Did he confess freely on TV or was he pressured into doing so by a sheriff asking leading questions? Did he get a fair trial or was it undermined by a jury that included friends and relatives of the victim and witnesses? And how much did the death sentence come down to the fact that he was black, the victim white, and the crime occurred in Louisiana at a time of extreme racial tension, when blacks lived in mortal dread of being lynched by the KKK, and the state was resisting pressure to integrate its schools?

Having finally won release after a fourth trial in , Rideau has now written a memoir, In the Place of Justice , recounting his version of events. It featured no description of the actual crime.

He says he sometimes needs subtitles even for Hugh Grant movies. We should be grateful that his editor insisted on the description. A prisoner targeted for turnout had to defeat his assailant; otherwise the rape for ever branded him as property.

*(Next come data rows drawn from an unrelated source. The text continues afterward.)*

(* ===== verification/RustStr.v ===== *)
(** * Rust strings

    A Rust [str] is a sequence of bytes that is valid UTF-8; it is modelled by
    Rocq's [string], whose characters are bytes.  The operations below are the
    ones the sources call on [str], [String], [u8] and [char].  Where Rust
    looks at characters (trimming Unicode white space, [is_control],
    [chars().take(n)]) the model groups the bytes of a character: a byte that is
    not a UTF-8 continuation byte starts a new one. *)

From stdpp Require Import base list strings pretty.
From Stdlib Require Import ZArith Lia Ascii.
From Stdlib Require String.
From S2P Require Import Prelude.

#[local] Open Scope Z_scope.

(** ** Bytes *)

Definition byte (a : ascii) : Z := Z.of_N (N_of_ascii a).
Definition char_of (z : Z) : ascii := ascii_of_N (Z.to_N z).

Definition is_digit (a : ascii) : bool := in_range 48 57 (byte a).
Definition is_lower (a : ascii) : bool := in_range 97 122 (byte a).
Definition is_upper (a : ascii) : bool := in_range 65 90 (byte a).
Definition is_alnum (a : ascii) : bool := is_digit a || is_lower a || is_upper a.
(** [u8::is_ascii_hexdigit]. *)
Definition is_hexdigit (a : ascii) : bool :=
  is_digit a || in_range 97 102 (byte a) || in_range 65 70 (byte a).
(** The bytes matched by [b'0'..=b'9' | b'a'..=b'f']. *)
Definition is_lower_hex (a : ascii) : bool := is_digit a || in_range 97 102 (byte a).
(** [u8::is_ascii_whitespace]: space, tab, line feed, form feed, return. *)
Definition is_ascii_whitespace (a : ascii) : bool :=
  (byte a =? 32) || (byte a =? 9) || (byte a =? 10) || (byte a =? 12) || (byte a =? 13).

Definition to_lower (a : ascii) : ascii :=
  if is_upper a then char_of (byte a + 32) else a.

(** [a] is one of the bytes of [s], as in [b"/_+-".contains(&a)]. *)
Definition byte_in (s : string) (a : ascii) : bool :=
  existsb (Ascii.eqb a) (String.list_ascii_of_string s).

(** The line feed of ["\n"], and the two quotes. *)
Definition nl : string := String "010" "".
Definition dquote : ascii := "034".
Definition squote : ascii := "039".

(** ** Strings as byte lists *)

Abbreviation bytes := String.list_ascii_of_string.
Abbreviation of_bytes := String.string_of_list_ascii.

(** [str::len]: the number of bytes. *)
Definition len (s : string) : Z := Z.of_nat (String.length s).
Definition is_empty (s : string) : bool := bool_decide (s = "").
Definition all_bytes (p : ascii → bool) (s : string) : bool := forallb p (bytes s).
Definition any_byte (p : ascii → bool) (s : string) : bool := existsb p (bytes s).
Definition to_ascii_lowercase (s : string) : string := of_bytes (to_lower <$> bytes s).

(** [starts_with], [strip_prefix], [ends_with], [strip_suffix]. *)
Fixpoint strip_prefix (p s : string) : option string :=
  match p, s with
  | EmptyString, _ => Some s
  | String a p', String b s' => if Ascii.eqb a b then strip_prefix p' s' else None
  | String _ _, EmptyString => None
  end.
Definition starts_with (p s : string) : bool :=
  match strip_prefix p s with Some _ => true | None => false end.

Definition srev (s : string) : string := of_bytes (rev (bytes s)).
Definition strip_suffix (p s : string) : option string :=
  srev <$> strip_prefix (srev p) (srev s).
Definition ends_with (p s : string) : bool :=
  match strip_suffix p s with Some _ => true | None => false end.

(** [s.contains(p)]. *)
Fixpoint contains (p s : string) : bool :=
  starts_with p s ||
  match s with EmptyString => false | String _ s' => contains p s' end.

(** [s.split(c)] on one byte, [split_once], and the last piece of [rsplit]. *)
Fixpoint split (c : ascii) (s : string) : list string :=
  match s with
  | EmptyString => [""]
  | String a s' =>
      if Ascii.eqb a c then "" :: split c s'
      else match split c s' with
           | [] => [String a ""]
           | x :: xs => String a x :: xs
           end
  end.

Fixpoint split_once (c : ascii) (s : string) : option (string * string) :=
  match s with
  | EmptyString => None
  | String a s' =>
      if Ascii.eqb a c then Some ("", s')
      else match split_once c s' with
           | Some (x, y) => Some (String a x, y)
           | None => None
           end
  end.

Definition rsplit_next (c : ascii) (s : string) : string := List.last (split c s) s.

(** [parts.join(sep)]. *)
Fixpoint join (sep : string) (parts : list string) : string :=
  match parts with
  | [] => ""
  | [x] => x
  | x :: xs => x +:+ sep +:+ join sep xs
  end.

(** [s.replace(a, b)] for single bytes. *)
Definition replace_byte (a b : ascii) (s : string) : string :=
  of_bytes ((λ c, if Ascii.eqb c a then b else c) <$> bytes s).

(** [s.trim_start_matches(c)], [s.trim_end_matches(c)] for one byte. *)
Fixpoint drop_while (p : ascii → bool) (l : list ascii) : list ascii :=
  match l with [] => [] | a :: l' => if p a then drop_while p l' else l end.
Definition trim_end_byte (c : ascii) (s : string) : string :=
  of_bytes (rev (drop_while (Ascii.eqb c) (rev (bytes s)))).
Definition trim_start_byte (c : ascii) (s : string) : string :=
  of_bytes (drop_while (Ascii.eqb c) (bytes s)).

(** ** Characters *)

(** The White_Space characters of Unicode by the length of their encoding. *)
Definition ws1 (a : ascii) : bool := in_range 9 13 (byte a) || (byte a =? 32).
Definition ws2 (a b : ascii) : bool :=
  (byte a =? 194) && ((byte b =? 133) || (byte b =? 160)).
Definition ws3 (a b c : ascii) : bool :=
  ((byte a =? 225) && (byte b =? 154) && (byte c =? 128))
  || ((byte a =? 226) && (byte b =? 128)
      && (in_range 128 138 (byte c) || (byte c =? 168) || (byte c =? 169) || (byte c =? 175)))
  || ((byte a =? 226) && (byte b =? 129) && (byte c =? 159))
  || ((byte a =? 227) && (byte b =? 128) && (byte c =? 128)).

Fixpoint trim_start_bytes (l : list ascii) : list ascii :=
  match l with
  | [] => []
  | a :: l1 =>
      if ws1 a then trim_start_bytes l1 else
      match l1 with
      | [] => l
      | b :: l2 =>
          if ws2 a b then trim_start_bytes l2 else
          match l2 with
          | [] => l
          | c :: l3 => if ws3 a b c then trim_start_bytes l3 else l
          end
      end
  end.

(** The same from the other end, on the reversed bytes. *)
Fixpoint trim_end_bytes_rev (l : list ascii) : list ascii :=
  match l with
  | [] => []
  | a :: l1 =>
      if ws1 a then trim_end_bytes_rev l1 else
      match l1 with
      | [] => l
      | b :: l2 =>
          if ws2 b a then trim_end_bytes_rev l2 else
          match l2 with
          | [] => l
          | c :: l3 => if ws3 c b a then trim_end_bytes_rev l3 else l
          end
      end
  end.

Definition trim_start (s : string) : string := of_bytes (trim_start_bytes (bytes s)).
Definition trim_end (s : string) : string :=
  of_bytes (rev (trim_end_bytes_rev (rev (bytes s)))).
Definition trim (s : string) : string := trim_end (trim_start s).

(** [chars()]: the bytes of each character. *)
Definition is_continuation (a : ascii) : bool := in_range 128 191 (byte a).
Fixpoint chars_of (l : list ascii) : list (list ascii) :=
  match l with
  | [] => []
  | a :: l' =>
      match chars_of l' with
      | (b :: cs) :: gs =>
          if is_continuation b then (a :: b :: cs) :: gs else [a] :: (b :: cs) :: gs
      | gs => [a] :: gs
      end
  end.
Definition chars (s : string) : list (list ascii) := chars_of (bytes s).
Definition of_chars (cs : list (list ascii)) : string := of_bytes (concat cs).

(** [char::is_control]: U+0000..U+001F and U+007F..U+009F. *)
Definition is_control (c : list ascii) : bool :=
  match c with
  | [a] => (byte a <? 32) || (byte a =? 127)
  | [a; b] => (byte a =? 194) && in_range 128 159 (byte b)
  | _ => false
  end.

(** [char::is_whitespace]. *)
Definition is_whitespace (c : list ascii) : bool :=
  match c with
  | [a] => ws1 a
  | [a; b] => ws2 a b
  | [a; b; d] => ws3 a b d
  | _ => false
  end.

(** [s.chars().take(n).collect()]. *)
Definition take_chars (n : nat) (s : string) : string := of_chars (take n (chars s)).

(** ** Numbers *)

(** The digits of [str::parse] for an unsigned type of maximum [max]: an
    optional [+], then at least one digit, no overflow. *)
Fixpoint parse_digits (max acc : Z) (l : list ascii) : option Z :=
  match l with
  | [] => Some acc
  | a :: l' =>
      if is_digit a then
        let acc' := acc * 10 + (byte a - 48) in
        if acc' <=? max then parse_digits max acc' l' else None
      else None
  end.
Definition parse_unsigned (max : Z) (s : string) : option Z :=
  match bytes s with
  | [] => None
  | a :: l => if Ascii.eqb a "+" then
                match l with [] => None | _ => parse_digits max 0 l end
              else parse_digits max 0 (a :: l)
  end.

(** [format!] of an integer. *)
Definition show (z : Z) : string := pretty z.

(** ** Lemmas *)

Lemma byte_bounds a : 0 ≤ byte a < 256.
Proof. unfold byte. pose proof (N_ascii_bounded a). lia. Qed.

Lemma bytes_of_bytes l : bytes (of_bytes l) = l.
Proof. apply String.list_ascii_of_string_of_list_ascii. Qed.

Lemma of_bytes_bytes s : of_bytes (bytes s) = s.
Proof. apply String.string_of_list_ascii_of_string. Qed.

Lemma bytes_app s t : bytes (s +:+ t) = bytes s ++ bytes t.
Proof. induction s as [|a s IH]; [done|]. simpl. by f_equal. Qed.

Lemma of_bytes_app l k : of_bytes (l ++ k) = of_bytes l +:+ of_bytes k.
Proof. induction l as [|a l IH]; [done|]. simpl. by rewrite IH. Qed.

Lemma len_bytes s : len s = Z.of_nat (length (bytes s)).
Proof. unfold len. f_equal. induction s; simpl; congruence. Qed.

Lemma len_app s t : len (s +:+ t) = len s + len t.
Proof. rewrite !len_bytes, bytes_app, length_app. lia. Qed.

Lemma len_nonneg s : 0 ≤ len s.
Proof. unfold len. lia. Qed.

Lemma str_app_cons a s t : String a s +:+ t = String a (s +:+ t).
Proof. reflexivity. Qed.

Lemma str_app_assoc s t u : (s +:+ t) +:+ u = s +:+ (t +:+ u).
Proof. induction s as [|a s IH]; [done|]. rewrite !str_app_cons. by f_equal. Qed.

Lemma str_app_nil_r s : s +:+ "" = s.
Proof. induction s as [|a s IH]; [done|]. rewrite str_app_cons. by f_equal. Qed.

Lemma bytes_inj s t : bytes s = bytes t → s = t.
Proof. intros H. rewrite <- (of_bytes_bytes s), H. apply of_bytes_bytes. Qed.

Lemma strip_prefix_Some p s t : strip_prefix p s = Some t ↔ s = p +:+ t.
Proof.
  revert s. induction p as [|a p IH]; intros s; simpl.
  - split; [by intros [= ->]|by intros ->].
  - destruct s as [|b s]; [done|]. destruct (Ascii.eqb_spec a b) as [->|Hne].
    + rewrite IH. split; [by intros ->|]. by intros [= ->].
    + split; [done|]. by intros [= ?].
Qed.

Lemma starts_with_true p s : starts_with p s = true ↔ ∃ t, s = p +:+ t.
Proof.
  unfold starts_with. destruct (strip_prefix p s) as [t|] eqn:E.
  - apply strip_prefix_Some in E. split; [|done]. by exists t.
  - split; [done|]. intros [t ->].
    assert (strip_prefix p (p +:+ t) = Some t) by by apply strip_prefix_Some.
    congruence.
Qed.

Despite this, the most remarkable thing about the book is, paradoxically, the hope it conveys. He admits people are often stunned by this revelation, but is keen to stress that he was not untypical — for all the violence, most inmates did not engage in behaviour that would put them at risk. Also, Angola improved during his time there: by the end of the late Seventies, the death rate fell to about one a year.

But then an enlightened new warden persuaded Rideau to edit the prison magazine, The Angolite. They congratulated me, some women slipped me their phone number or address.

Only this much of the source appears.